Token disclosure: If there is missing data about how many of the tokens exist, how they are allocated post-ICO, the seed sale allocations, etc, steer clear immediately. This lack of information is common with scam and low market cap tokens, and it becomes an expensive lesson in doing your research if you impulsively buy newly tokens or random coins on trendy launchpads.

Supply and demand match up: even if the tokenomics looks great and there’s high demand, does the token actually have a use case? Will it sit in your wallet collecting dust until it’s sold later? Because if it is, that’s the case for everyone else as well.

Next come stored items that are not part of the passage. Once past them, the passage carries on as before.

Lemma async_for_suspends msgs : forall xs fuel out sp,
  Forall2 carries msgs xs ->
  async_for fuel (mkConn msgs out sp) =
  (take fuel xs, Suspended,
   mkConn (drop fuel msgs) out
     (sp ++ flat_map read_message_spans (take fuel xs))).
Proof.
  induction msgs as [|msg msgs IH]; intros xs fuel out sp Hxs.
  - apply Forall2_nil_inv_l in Hxs as ->.
    destruct fuel; cbn; by rewrite app_nil_r.
  - apply Forall2_cons_inv_l in Hxs as (x & xs' & Hx & Hxs & ->).
    destruct fuel as [|fuel]; [cbn; by rewrite app_nil_r|].
    rewrite Websocket.async_for_S. unfold anext.
    rewrite (Websocket.receive_websocket_data_carries _ _ _ _ _ Hx).
    rewrite (IH xs') by done. cbn. by rewrite <- app_assoc.
Qed.

(** X11: run to its end, the generator consumes the data events it yields
    and the event that ends it, a disconnect, a connect or an empty message,
    and nothing after it; it sends nothing and records one size per message
    yielded. When only data events were delivered it yields them all and
    stays suspended: the sequence has not ended. *)
Theorem iter_consumes (msgs : list WebsocketReceiveEvent) (xs : list bytes)
    (rest : list WebsocketReceiveEvent) (out : list WebsocketSendEvent_)
    (sp : span_log) :
  Forall2 carries msgs xs ->
  (forall stop,
     stop = WebsocketDisconnectEvent \/ stop = WebsocketConnectEvent \/
     stop = WebsocketReceiveEvent_ None None ->
     (receive_websocket_data_iter (mkConn (msgs ++ stop :: rest) out sp)).2 =
     mkConn rest out (sp ++ flat_map read_message_spans xs)) /\
  receive_websocket_data_iter (mkConn msgs out sp) =
    (xs, Suspended, mkConn [] out (sp ++ flat_map read_message_spans xs)).
Proof.
  intros Hxs. split.
  - intros stop Hstop. unfold receive_websocket_data_iter.
    rewrite (Websocket.async_for_yields msgs xs).
    + cbn [snd]. unfold anext. rewrite Websocket.receive_websocket_data_cons.
      by destruct Hstop as [-> | [-> | ->]].
    + done.
    + cbn. rewrite length_app. cbn. lia.
    + destruct Hstop as [-> | [-> | ->]];
        [apply Websocket.not_carries_disconnect
        | apply Websocket.not_carries_connect
        | apply Websocket.not_carries_empty].
  - unfold receive_websocket_data_iter. rewrite (async_for_suspends msgs xs) by done.
    cbn [inbox]. rewrite (Forall2_length _ _ _ Hxs).
    rewrite take_ge by lia. rewrite drop_ge; [done|].
    rewrite <- (Forall2_length _ _ _ Hxs). lia.
Qed.

(** Two messages, one binary and one text, then an empty message. *)
Lemma iter_consumes_witness :
  (receive_websocket_data_iter
     (mkConn ([binary_msg "a"; text_msg "b"] ++
              WebsocketReceiveEvent_ None None :: [text_msg "c"]) [] [])).2 =
  mkConn [text_msg "c"] []
    (flat_map read_message_spans [B "a"; B "b"]).
Proof.
  refine (proj1 (iter_consumes [binary_msg "a"; text_msg "b"] [B "a"; B "b"]
            [text_msg "c"] [] [] _) _ _).
  - repeat constructor.
  - right. right. reflexivity.
Defined.

End WebsocketMore.

(* ===================================================================== *)
(** ** More on the request context *)
(* ===================================================================== *)

Module ContextMore.

Lemma encode_decode_latin1 x : encode_latin1 (decode_latin1 x) = Some x.
Proof.
  unfold decode_latin1.
  induction x as [|c x IH]; [done|]. cbn. by rewrite Byte.of_to_N, IH.
Qed.

Lemma decode_encode_latin1 s : forall x,
  encode_latin1 s = Some x -> decode_latin1 x = s.
Proof.
  induction s as [|c s IH]; intros x; cbn.
  - by intros [= <-].
  - destruct (Byte.of_N c) as [y|] eqn:Hc; [|discriminate].
    destruct (encode_latin1 s) as [r|]; [|discriminate].
    intros [= <-]. unfold decode_latin1 in *. cbn.
    rewrite (Byte.to_of_N _ Hc). f_equal. by apply IH.
Qed.

Lemma header_str_spec x w :
  header_str x w =
  match header x w with
  | (Returned (Some v), w') => (Returned (Some (decode_latin1 v)), w')
  | (Returned None, w') => (Returned None, w')
  | (Raised e, w') => (Raised e, w')
  | (Pending, w') => (Pending, w')
  end.
Proof.
  unfold header_str, bind.
  by destruct (header x w) as [[[v|]|e|] w'].
Qed.

(** X12: [header_str] returns the Latin-1 decoding of what [header]
    returns, and [None] exactly when [header] does, with the same effect on
    the context; the text it returns encodes back as Latin-1 to the bytes
    of the header, so given back as the value of a header to send it goes
    out as the original bytes. *)
Theorem header_str_round_trip (x : str_or_bytes) (w : World) :
  (forall s w',
     header_str x w = (Returned (Some s), w') ->
     exists v,
       header x w = (Returned (Some v), w') /\
       s = decode_latin1 v /\ encode_latin1 s = Some v /\
       forall k S acc (st : S),
         append_headers [(Bytes k, Str s)] acc st =
         (Returned (acc ++ [(k, v)]), st)) /\
  (forall w', header_str x w = (Returned None, w') <->
              header x w = (Returned None, w')) /\
  (header_str x w).2 = (header x w).2.
Proof.
  rewrite header_str_spec.
  destruct (header x w) as [[[v|]|e|] w1]; cbn [snd].
  - split_and!; [|intros w'; split; discriminate|done].
    intros s w' [= <- <-]. exists v. split_and!; try done.
    + apply encode_decode_latin1.
    + intros k S acc st. rewrite Encoding.append_headers_spec. cbn.
      by rewrite encode_decode_latin1.
  - split_and!; [intros s w'; discriminate|intros w'; split; intros [= <-]; reflexivity|done].
  - split_and!; [intros s w'; discriminate|intros w'; split; discriminate|done].
  - split_and!; [intros s w'; discriminate|intros w'; split; discriminate|done].
Qed.

(** A header value with bytes above 127. *)
Lemma header_str_round_trip_witness :
  exists v,
    header (Bytes (B "x-name"))
      (mkWorld (new_context (mkScope [(B "x-name", [xe9; x74; xe9])])) [] []) =
      (Returned (Some v),
       mkWorld (mkWebsocketContext (mkScope [(B "x-name", [xe9; x74; xe9])])
                  Authorization_default
                  (<[B "x-name" := [xe9; x74; xe9]]> ∅) 0) [] [1]) /\
    [0xE9%N; 0x74%N; 0xE9%N] = decode_latin1 v /\
    encode_latin1 [0xE9%N; 0x74%N; 0xE9%N] = Some v /\
    forall k S acc (st : S),
      append_headers [(Bytes k, Str [0xE9%N; 0x74%N; 0xE9%N])] acc st =
      (Returned (acc ++ [(k, v)]), st).
Proof.
  apply (proj1 (header_str_round_trip (Bytes (B "x-name"))
                  (mkWorld (new_context (mkScope [(B "x-name", [xe9; x74; xe9])]))
                     [] []))).
  reflexivity.
Defined.

(** Memoizing headers of the scope keeps the cache consistent. *)
Lemma memoize_sound (hs l : list (bytes * bytes)) : forall cache,
  (forall k v, cache !! k = Some v -> (k, v) ∈ hs) ->
  l ⊆ hs ->
  forall k v, memoize cache l !! k = Some v -> (k, v) ∈ hs.
Proof.
  induction l as [|[k' v'] l IH]; intros cache Hc Hl k v; cbn; [apply Hc|].
  apply IH.
  - intros k0 v0. destruct (decide (k' = k0)) as [->|Hne].
    + rewrite lookup_insert_eq. intros [= <-]. apply Hl. by left.
    + rewrite lookup_insert_ne by done. apply Hc.
  - intros kv Hkv. apply Hl. by right.
Qed.

(** Keys that are passed by no entry keep their cache entry. *)
Lemma memoize_other l : forall (cache : gmap bytes bytes) k,
  k ∉ l.*1 -> memoize cache l !! k = cache !! k.
Proof.
  induction l as [|[k' v'] l IH]; intros cache k Hk; [done|].
  cbn in *. rewrite IH by set_solver.
  rewrite lookup_insert_ne; [done|set_solver].
Qed.

(** The last entry of a name is what a full pass leaves in the cache. *)
Lemma memoize_last (cache : gmap bytes bytes) l k v post :
  k ∉ post.*1 -> memoize cache (l ++ (k, v) :: post) !! k = Some v.
Proof.
  intros Hk. unfold memoize. rewrite foldl_app. cbn.
  fold (memoize (<[k:=v]> (foldl (fun m kv => <[kv.1:=kv.2]> m) cache l)) post).
  rewrite memoize_other by done. apply lookup_insert_eq.
Qed.

Lemma memoize_dom l : forall (cache : gmap bytes bytes) k,
  is_Some (memoize cache l !! k) <-> is_Some (cache !! k) \/ k ∈ l.*1.
Proof.
  induction l as [|[k' v'] l IH]; intros cache k; cbn.
  - split; [by left | intros [?|H]; [done | by apply elem_of_nil in H]].
  - rewrite IH. destruct (decide (k' = k)) as [->|Hne].
    + rewrite lookup_insert_eq. split; [intros _; right; by left | intros _; left; eauto].
    + rewrite lookup_insert_ne by done. set_solver.
Qed.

Functions such as staking, yield farming, and burn mechanics dictate how much of the supply is actively being productive or locked up, lowering the supply actively being traded.  

Team and community: Even if the token model looks promising and its use case is clear, are the community and team on the same page? A successful tokenomics model aligns the interests of the core project team with those of the community and early investors. This is hard to measure without going deep into the project’s Discord, Telegram group, or Twitter comments, but is time well spent. The difference between a hidden gem with 100x potential and a complete scam is often community involvement.

Red flags

Market cap is unsustainable: Have you ever looked at a token’s value and thought, “wow, this is criminally undervalued, why is that?” Immediately calculate or look up the fully diluted value (FDV), a key metric, which accounts for tokens still vesting or not yet active such as staking rewards or treasury holdings. 

Slow rugs or dishonest founders will try to mislead traders into thinking they’ve found a diamond in the rough, by gaming the system that ranks their token by market cap to appear undervalued. However, when you see a new token with an FDV worth a billion, tread carefully. 

Unclear use-case: Is it a gaming token, a utility token, or a meme? The use of a token will determine if its distribution model is thought out or copy pasted from DOGEcoin’s whitepaper. A gaming token that sold too much to seed investors? Prepare to fall down an escalator if the game doesn’t have enough players. A governance token that’s mostly held by founders or a DAO? Don’t expect your vote on proposals to be impactful. Consider if the distribution matches its use-case for long term success. And if you’re unsure, compare its model to one of a similar token.

Anon team: While it’s common in crypto for teams to protect their anonymity, this lack of transparency is also a risk that needs to be weighed carefully, as it opens investors up to new risks like rug pulls and just blatant scams. 

Remember

Crypto is about educating yourself and being your own bank. This means due diligence is paramount if you want to succeed as an investor or a founder.